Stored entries
- - -
(** [addVector] on a vector of the right length, when the index has the
    facade's dimension. *)
Lemma addVector_ok t (v : list F) md now :
  List.length v = dimension t ->
  h_dim (index t) = dimension t ->
  exists t',
    addVector v md now t = (Ok (currentId t), t') /\
    same_config t t' /\
    reasoningBank t' = reasoningBank t /\
    currentId t' = S (currentId t) /\
    memoryStore t' =
      JMap.set Nat.eqb (currentId t)
        {| e_vector := v; e_metadata := md; e_timestamp := now;
           e_id := currentId t |} (memoryStore t) /\
    h_points (index t') = JMap.set Nat.eqb (currentId t) v (h_points (index t)).
Proof.
  intros Hv Hd.
  assert (E1 : (List.length v =? dimension t) = true)
    by (now apply Nat.eqb_eq).
  assert (E2 : (List.length v =? h_dim (index t)) = true)
    by (apply Nat.eqb_eq; congruence).
  unfold addVector, addPoint. simpl. rewrite E1, E2. simpl.
  eexists. split; [reflexivity|].
  unfold same_config. simpl. repeat split; reflexivity.
Qed.

Lemma import_entries_replay clock (rest : list (nat * VEntry F)) :
  forall j t,
    h_dim (index t) = dimension t ->
    JMap.keys (memoryStore t) = seq 0 (currentId t) ->
    JMap.keys (h_points (index t)) = seq 0 (currentId t) ->
    Forall (fun p => List.length (e_vector (snd p)) = dimension t) rest ->
    exists t',
      import_entries clock j (map (@exported F) rest) t = (Ok tt, t') /\
      same_config t t' /\
      reasoningBank t' = reasoningBank t /\
      currentId t' = currentId t + List.length rest /\
      memoryStore t' = memoryStore t ++ readded clock j (currentId t) rest /\
      h_points (index t') =
        h_points (index t) ++
        map (fun p => (fst p, e_vector (snd p)))
            (readded clock j (currentId t) rest).
Proof.
  induction rest as [|p rest IH]; intros j t Hd Hms Hpts Hlen; simpl.
  - exists t. rewrite !app_nil_r, Nat.add_0_r.
    repeat split; reflexivity.
  - inversion Hlen as [|? ? Hp Hrest]; subst.
    destruct (addVector_ok t (e_vector (snd p)) (e_metadata (snd p)) (clock j) Hp Hd)
      as [t1 [Hadd [Hcfg [Hrb [Hcur [Hms1 Hpts1]]]]]].
    rewrite Hadd.
    destruct (@keys_seq_set _ _ _ {| e_vector := e_vector (snd p);
                                e_metadata := e_metadata (snd p);
                                e_timestamp := clock j;
                                e_id := currentId t |} Hms) as [Hset Hkeys].
    destruct (@keys_seq_set _ _ _ (e_vector (snd p)) Hpts) as [Hset' Hkeys'].
    rewrite Hset in Hms1. rewrite Hset' in Hpts1.
    assert (Hcfg' := Hcfg). unfold same_config in Hcfg'.
    destruct Hcfg' as [Hdim [_ [_ [_ [_ [Hhd _]]]]]].
    destruct (IH (S j) t1) as [t' [Hrun [Hcfg2 [Hrb2 [Hcur2 [Hms2 Hpts2]]]]]].
    + congruence.
    + rewrite Hms1, Hcur. rewrite <- Hset. exact Hkeys.
    + rewrite Hpts1, Hcur. rewrite <- Hset'. exact Hkeys'.
    + eapply Forall_impl; [|exact Hrest]. simpl. intros a Ha. congruence.
    + exists t'. split; [exact Hrun|].
      split; [eapply same_config_trans; eassumption|].
      split; [congruence|]. split; [lia|].
      rewrite Hms2, Hpts2, Hms1, Hpts1, Hcur, <- !app_assoc. simpl.
      split; reflexivity.
Qed.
- - -
Transcribe the records above from the line holding "by (now apply Nat.eqb_eq)." down to the line holding "e_timestamp := clock", inclusive, without adding anything.

## ANSWER TO THE EXERCISE
    by (now apply Nat.eqb_eq).
  assert (E2 : (List.length v =? h_dim (index t)) = true)
    by (apply Nat.eqb_eq; congruence).
  unfold addVector, addPoint. simpl. rewrite E1, E2. simpl.
  eexists. split; [reflexivity|].
  unfold same_config. simpl. repeat split; reflexivity.
Qed.

Lemma import_entries_replay clock (rest : list (nat * VEntry F)) :
  forall j t,
    h_dim (index t) = dimension t ->
    JMap.keys (memoryStore t) = seq 0 (currentId t) ->
    JMap.keys (h_points (index t)) = seq 0 (currentId t) ->
    Forall (fun p => List.length (e_vector (snd p)) = dimension t) rest ->
    exists t',
      import_entries clock j (map (@exported F) rest) t = (Ok tt, t') /\
      same_config t t' /\
      reasoningBank t' = reasoningBank t /\
      currentId t' = currentId t + List.length rest /\
      memoryStore t' = memoryStore t ++ readded clock j (currentId t) rest /\
      h_points (index t') =
        h_points (index t) ++
        map (fun p => (fst p, e_vector (snd p)))
            (readded clock j (currentId t) rest).
Proof.
  induction rest as [|p rest IH]; intros j t Hd Hms Hpts Hlen; simpl.
  - exists t. rewrite !app_nil_r, Nat.add_0_r.
    repeat split; reflexivity.
  - inversion Hlen as [|? ? Hp Hrest]; subst.
    destruct (addVector_ok t (e_vector (snd p)) (e_metadata (snd p)) (clock j) Hp Hd)
      as [t1 [Hadd [Hcfg [Hrb [Hcur [Hms1 Hpts1]]]]]].
    rewrite Hadd.
    destruct (@keys_seq_set _ _ _ {| e_vector := e_vector (snd p);
                                e_metadata := e_metadata (snd p);
                                e_timestamp := clock j;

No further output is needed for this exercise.